Une observation récente que M. Chudeau doit au colonel Laperrine confirme ces indications et ajoute un trait nouveau. Le printemps 1907 a été particulièrement pluvieux au Sahara, et la plupart des oueds du Touat ont coulé ; deux d’entre eux n’ont pu parvenir jusqu’à la falaise et ont formé deux lacs sur le premier gradin du Tadmaït : le jeu de la faille avait amené, un renversement de la pente à l’est du Touat. La pluie continuant cependant, l’un des lacs a atteint le bord de la falaise, et s’est déversé brusquement dans la dépression du Touat, creusant dans la falaise un nouveau ravin et dévastant le petit ksar de Noum en Nas. Il a donc suffi d’une saison pluvieuse pour qu’une de ces rivières ait pu relier, malgré la falaise du Touat, sa source à son embouchure.
L’état d’équilibre instable qu’a créé la faille du Touat ne peut donc être que très jeune : de même qu’à Noum en Nas, il a suffi de quelques orages pour entailler partout la falaise, et malgré la rareté des pluies au Sahara, il est impossible d’admettre qu’un réseau hydrographique aussi anormal puisse subsister un grand nombre de siècles.
Les géologues allemands ont fait des constatations analogues dans la région des grands lacs[172]. Cette Afrique, que l’on supposait a priori un vieux Tafelland rigide commence au contraire à nous apparaître comme un des pays du monde où les mouvements tectoniques sont les plus récents.
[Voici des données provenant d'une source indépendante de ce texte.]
Lemma empty_result_leaves_scratch_witness :
  files (snd (check_icon silent_env (JStr "https://github.com/o/r")
                (JStr "https://github.com/fork/r") example_base example_head example_issue
                true "icons/test.dmi" empty_world)) !! new_path "icons/test.dmi"
  = Some (bytes_of "new sheet").
Proof.
  destruct (empty_result_leaves_scratch silent_env (JStr "https://github.com/o/r")
              (JStr "https://github.com/fork/r") example_base example_head
              (JStr "master") (JStr "patch") example_issue true "icons/test.dmi" empty_world)
    as (_ & _ & _ & _ & Hnew & _);
    [reflexivity | reflexivity | vm_compute; discriminate | split; reflexivity
    | reflexivity |].
  apply Hnew. reflexivity.
Defined.

(** ** More on the bot comment *)

Lemma identity_patch (url body : string) (c : Comment) :
  identity (patch_body url body c) = identity c.
Proof. unfold patch_body. now destruct (String.eqb (c_url c) url). Qed.

Lemma post_comment_files_db (E : Env) (issue_url : string) (message_dict : list string)
    (base : json) (w : World) :
  files (snd (post_comment E issue_url message_dict base w)) = files w
  /\ db (snd (post_comment E issue_url message_dict base w)) = db w.
Proof.
  apply (preserves_post_comment (fun w' => files w' = files w /\ db w' = db w)
           (fun _ => True)); try (intros; exact I); try (intros; assumption).
  now split.
Qed.

(** X11.  [post_comment] never deletes a comment and never changes who wrote a
    comment or where it is: the comments after the call are the comments
    before it, in the same order and with the same URLs, listings and authors,
    followed by at most one new comment; and a comment whose URL is not the
    URL of a comment of the bot on the issue is left as it is when the listing
    is served.  The scratch files and the upload cache are not touched. *)
Theorem post_comment_never_deletes (E : Env) (issue_url : string)
    (message_dict : list string) (base : json) (w : World) :
  (length (comments w)
   <= length (comments (snd (post_comment E issue_url message_dict base w)))
   <= S (length (comments w)))%nat
  /\ map identity (firstn (length (comments w))
                     (comments (snd (post_comment E issue_url message_dict base w))))
     = map identity (comments w)
  /\ (outcome_at 0 w = Served ->
      forall c : Comment,
        In c (comments w) ->
        (forall b : Comment, In b (bot_comments E issue_url w) -> c_url b <> c_url c) ->
        In c (comments (snd (post_comment E issue_url message_dict base w))))
  /\ files (snd (post_comment E issue_url message_dict base w)) = files w
  /\ db (snd (post_comment E issue_url message_dict base w)) = db w.
Proof.
  destruct (repo_full_name base) as [name|e] eqn:Hname.
  2: { rewrite (post_comment_raises E issue_url message_dict base e w Hname). cbn [snd].
       rewrite firstn_all. repeat split; (lia || auto). }
  destruct (post_comment_run E issue_url message_dict base name w Hname) as (Hc & _ & _).
  rewrite Hc. unfold written.
  split; [| split; [| split; [| apply post_comment_files_db]]].
  - destruct (outcome_at 1 w); [| lia].
    destruct (listed E (issue_url +:+ "/comments") w);
      rewrite ?length_map, ?length_app; simpl; lia.
  - destruct (outcome_at 1 w); [| now rewrite firstn_all].
    destruct (listed E (issue_url +:+ "/comments") w) as [target|].
    + rewrite firstn_all2 by (rewrite length_map; lia).
      rewrite map_map. apply map_ext. intros c. apply identity_patch.
    + now rewrite take_app_length.
  - intros Hserved c Hin Hother.
    destruct (outcome_at 1 w); [| exact Hin].
    rewrite (listed_served E issue_url w Hserved).
    destruct (bot_comments E issue_url w) as [|b bs] eqn:Hbot;
      cbn [head fmap option_fmap option_map].
    + apply in_or_app. now left.
    + apply in_map_iff. exists c. split; [| exact Hin].
      unfold patch_body. destruct (String.eqb_spec (c_url c) (c_url b)) as [Heq|]; [| reflexivity].
      destruct (Hother b); [now left | now symmetry].
Qed.

Lemma api_post_fst_replied (url body : string) (auth : string * string) (w : World)
    (r : ApiReply) :
  outcome_at 0 w = Replied r -> fst (api_post url body auth w) = r.
Proof.
  unfold api_post, outcome_at. rewrite bind_run. cbn [emit fst snd]. unfold next_outcome.
  cbn [net]. destruct (net w) as [|[|r'] rest]; cbn [nth]; intros H; inversion H; reflexivity.
Qed.

Lemma api_patch_fst_replied (url body : string) (auth : string * string) (w : World)
    (r : ApiReply) :
  outcome_at 0 w = Replied r -> fst (api_patch url body auth w) = r.
Proof.
  unfold api_patch, outcome_at. rewrite bind_run. cbn [emit fst snd]. unfold next_outcome.
  cbn [net]. destruct (net w) as [|[|r'] rest]; cbn [nth]; intros H; inversion H; reflexivity.
Qed.

(** X12.  A write that the platform refuses does not raise: when the reply to
    the POST or PATCH has a status other than 200 and 201, [post_comment]
    returns after logging the failure and the status code, these two messages
    being the last events, and the comments are as before.  ([base] holds the
    name of its repository, which the messages carry.) *)
Theorem post_comment_logs_failure (E : Env) (issue_url : string)
    (message_dict : list string) (base name : json) (w : World) (r : ApiReply) :
  repo_full_name base = Ok name ->
  outcome_at 1 w = Replied r ->
  r_status r <> 200 -> r_status r <> 201 ->
  fst (post_comment E issue_url message_dict base w) = Ok tt
  /\ comments (snd (post_comment E issue_url message_dict base w)) = comments w
  /\ exists before : list Event,
       events (snd (post_comment E issue_url message_dict base w))
       = (before ++ [Log ("[" +:+ json_format name +:+ "] Failed to comment on: "
                          +:+ issue_url);
                     Log ("Error code: " +:+ pretty (r_status r))])%list.
Proof.
  intros Hname Hr H200 H201.
  split; [now apply (post_comment_fst E issue_url message_dict base name) |]. split.
  { destruct (post_comment_run E issue_url message_dict base name w Hname) as (-> & _ & _).
    unfold written. now rewrite Hr. }
  apply Z.eqb_neq in H200, H201.
  assert (Hnext : forall w1, net w1 = tl (net w) -> outcome_at 0 w1 = Replied r).
  { intros w1 Hnet. unfold outcome_at in *. now rewrite Hnet, nth_tail. }
  unfold post_comment. rewrite Hname, bindR_ok, bind_run.
  destruct (fst (check_comments E (issue_url +:+ "/comments") w)) as [target|];
    rewrite !bind_run.
  - rewrite (api_patch_fst_replied _ _ _ _ r)
      by (apply Hnext; rewrite log_message_snd, check_comments_snd; reflexivity).
    rewrite H200, H201. cbn [orb]. rewrite bind_run. cbn [ret snd].
    rewrite !log_message_snd. cbn [snd events].
    rewrite <- app_assoc. cbn [app]. eexists. reflexivity.
  - rewrite (api_post_fst_replied _ _ _ _ r)
      by (apply Hnext; rewrite check_comments_snd; reflexivity).
    rewrite H200, H201. cbn [orb]. rewrite bind_run. cbn [ret snd].
    rewrite !log_message_snd. cbn [snd events].
    rewrite <- app_assoc. cbn [app]. eexists. reflexivity.
Qed.
Lemma simulate_worker_closed (m : mode) (tw : option (Q * Q))
    (roads : list edge_id) (od : list flow_record) (d : draws) (T T' : hourly) :
  simulate_worker w m tw roads od d T = Ok T' -> R T T'.
Proof.
  unfold simulate_worker.
  destruct (sample1 roads (home_pick d)) as [home_edge|]; cbn [bind]; [|discriminate].
  destruct (mode_eqb m wfh).
  - apply for_each_closed. intros hour T1 T2. unfold wfh_hour.
    destruct (negb _); [apply R_credit | intros [= <-]; apply R_refl].
  - destruct od as [|r od']; [intros [= <-]; apply R_refl|].
    destruct (sample_weighted w (r :: od') (od_pick d)) as [o|]; cbn [bind];
      [|discriminate].
    destruct (assign_work w (w_geocode o) d) as [[work_edge|]|]; cbn [bind];
      try discriminate; [|intros [= <-]; apply R_refl].
    destruct tw as [tw|]; [|discriminate].
    apply for_each_closed. intros hour; apply commuter_hour_closed.
Qed.

Lemma simulate_tract_closed (ir : nat * acs_row) (T T' : hourly) :
  simulate_tract w ir T = Ok T' -> R T T'.
Proof.
  unfold simulate_tract.
  destruct (assign_home_roads w (GEOID (snd ir))) as [[roads|]|]; cbn [bind];
    try discriminate; [|intros [= <-]; apply R_refl].
  apply for_each_closed. intros entry T1 T2.
  unfold simulate_variable, for_each_worker.
  destruct (_ <=? 0); [intros [= <-]; apply R_refl|].
  apply for_each_closed. intros k. apply simulate_worker_closed.
Qed.

Lemma simulate_all_closed (T : hourly) :
  simulate_all w = Ok T -> R (init_hourly (edges w)) T.
Proof.
  unfold simulate_all. apply for_each_closed.
  intros ir. apply simulate_tract_closed.
Qed.

End CreditClosed.

(** The table and the counters: a row for each positive counter. *)
Lemma finalize_spec (T : hourly) (r : row) :
  r ∈ finalize T <->
  exists g : frame,
    T !! row_hour r = Some g /\ g !! row_edge r = Some (row_count r) /\
    0 < row_count r.
Proof.
  unfold finalize. rewrite list_elem_of_join. split.
  - intros (rows & Hr & Hrows).
    apply elem_of_lookup_imap in Hrows as (hour & gdf & -> & Hh).
    apply list_elem_of_fmap in Hr as ([e c] & -> & Hec).
    apply list_elem_of_In, filter_In in Hec as [Hin Hpos].
    apply list_elem_of_In, elem_of_map_to_list in Hin.
    exists gdf. simpl in *. repeat split; auto. lia.
  - intros (g & Hg & He & Hpos). destruct r as [[e hour] c]. simpl in *.
    eexists. split; [|eapply elem_of_lookup_imap_2; exact Hg].
    apply list_elem_of_fmap. exists (e, c). split; [reflexivity|].
    apply list_elem_of_In, filter_In. split.
    + apply list_elem_of_In, elem_of_map_to_list. exact He.
    + simpl. lia.
Qed.

(** X6: the labels of the frames. While the simulation runs the
    dictionary holds 24 frames and each frame holds exactly the labels
    of the edges frame it was copied from, and every row of the
    returned table is about an edge of that frame. *)
Theorem X6_frames_keep_the_edge_labels {geometry : Type} (w : world geometry) :
  (forall T : hourly, simulate_all w = Ok T -> well_formed (edges w) T) /\
  (forall (rows : list row) (r : row),
      run_simulation w = Ok rows -> r ∈ rows -> row_edge r ∈ edges w).
Proof.
  assert (forall T : hourly, simulate_all w = Ok T -> well_formed (edges w) T) as Hwf.
  { intros T H.
    refine (simulate_all_closed w
              (fun T1 T2 => well_formed (edges w) T1 -> well_formed (edges w) T2)
              _ _ _ T H (init_hourly_well_formed _)); [auto | auto |].
    intros hour e T1 T2 Hc. exact (credit_well_formed _ _ _ _ _ Hc). }
  split; [exact Hwf|].
  intros rows r H Hr. unfold run_simulation in H.
  destruct (simulate_all w) as [T|] eqn:E; cbn [bind] in H; [|discriminate].
  injection H as <-. apply finalize_spec in Hr as (g & Hg & He & _).
  destruct (Hwf T eq_refl) as [_ Hdom].
  assert (row_edge r ∈ dom g) as Hin by (apply elem_of_dom; eauto).
  rewrite (Hdom _ _ Hg) in Hin. by apply elem_of_list_to_set in Hin.
Qed.

Lemma X6_frames_keep_the_edge_labels_witness :
  exists rows : list row,
    run_simulation (Town.town true Town.commuter_draws (Town.one_worker (B08132 67))
                      Town.both_tracts Town.flows) = Ok rows /\
    (Town.mid_edge, 8%nat, 1%Z) ∈ rows /\
    row_edge (Town.mid_edge, 8%nat, 1%Z)
    ∈ edges (Town.town true Town.commuter_draws (Town.one_worker (B08132 67))
               Town.both_tracts Town.flows).
Proof.
  eexists. split; [vm_compute; reflexivity|].
  assert ((Town.mid_edge, 8%nat, 1%Z) ∈
          [(Town.home_edge, 7%nat, 1%Z); (Town.work_edge, 8%nat, 1%Z);
           (Town.home_edge, 8%nat, 1%Z); (Town.mid_edge, 8%nat, 1%Z);
           (Town.work_edge, 9%nat, 1%Z); (Town.work_edge, 10%nat, 1%Z);
           (Town.work_edge, 11%nat, 1%Z); (Town.work_edge, 12%nat, 1%Z);
           (Town.work_edge, 13%nat, 1%Z); (Town.work_edge, 14%nat, 1%Z);
           (Town.work_edge, 15%nat, 1%Z); (Town.work_edge, 16%nat, 1%Z);
           (Town.home_edge, 18%nat, 1%Z); (Town.home_edge, 19%nat, 1%Z);
           (Town.home_edge, 20%nat, 1%Z); (Town.home_edge, 21%nat, 1%Z);
           (Town.home_edge, 22%nat, 1%Z); (Town.home_edge, 23%nat, 1%Z)]) as Hin
    by (do 3 apply list_elem_of_further; apply list_elem_of_here).
  split; [exact Hin|].
  eapply (proj2 (X6_frames_keep_the_edge_labels
                   (Town.town true Town.commuter_draws (Town.one_worker (B08132 67))
                      Town.both_tracts Town.flows)));
    [vm_compute; reflexivity | exact Hin].
Defined.

(** ** The roads of a tract *)

Section Returns.
Context {geometry : Type} (w : world geometry).

Lemma roads_in_edges (g : geometry) (e : edge_id) : e ∈ roads_in w g -> e ∈ edges w.
Proof.
  unfold roads_in. intros H. apply list_elem_of_In, filter_In in H as [H _].
  by apply list_elem_of_In.
Qed.

Lemma tract_geometry_cases (geoid : string) :
  (exists g, tract_geometry w geoid = Ok g) \/ tract_geometry w geoid = Raise IndexError.
Proof.
  unfold tract_geometry. destruct (List.filter _ (tracts_geo w)); simpl; eauto.
Qed.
Et, si l’on songe à quelle altitude ont été portés dans l’Atlas les dépôts marins pliocènes, on ne sera pas surpris que le Vorland ait subi jusqu’au Touat le contre-coup de mouvements orogéniques aussi jeunes.
Hydrographie.
Le Gourara et le Touat rentrent dans le bassin de l’oued Messaoud, au sujet duquel on a donné, dans le [chapitre II,] des indications précises. De ce côté le bassin est limité par l’Atlas et le Tadmaït.
La topographie du Tadmaït est presque inconnue ; hier encore elle l’était complètement. On sait pourtant que la plus grande partie du Tadmaït déverse vers les oasis ses eaux d’orages ; on connaît aujourd’hui l’existence de très grands oueds, tout à fait comparables, comme dimension, à l’oued Mya, qui a simplement sur eux l’avantage de les avoir précédés sur nos cartes ; ils coulent tous à l’opposé de l’oued Mya, vers l’ouest, et ils sont tributaires des oasis ; ce sont les oueds Tlilia, Ilatou, R’zelan, Sba, Aflissès, etc.[173].
D’autre part les oueds Saoura, Namous, R’arbi, Seggueur descendent de l’Atlas. Un immense réseau-squelette d’oueds quaternaires converge vers les oasis du Gourara et du Touat.
A l’époque actuelle, le trait frappant de l’hydrographie ce sont les sebkhas. Les oasis s’alignent en cordon sur les bords de sebkhas multiples. Il n’y a pas en effet, comme les anciennes cartes l’indiquent à tort, une grande sebkha du Touat, mais un lacis ou un chapelet de petites : l’oasis de Bouda a la sienne, celle de Tamentit en a une autre nettement séparée, etc. La sebkha la plus étendue est probablement celle de Timimoun ; en tout cas, c’est la plus pittoresque, avec sa bordure de falaises et de dunes ; elle a 40 kilomètres de long sur 6 ou 7 maximum de large. (Voir pl. V, [phot. 9.])
Il est malaisé de préciser ce qu’on pourrait appeler le régime hydrographique de la sebkha. Les habitants du Touat affirment que les leurs ont été des lacs, de mémoire d’homme, et qu’on y a circulé en bateau de ksar à ksar.
On a dit quelles traditions précises ont été recueillies là-dessus par M. Wattin, interprète militaire.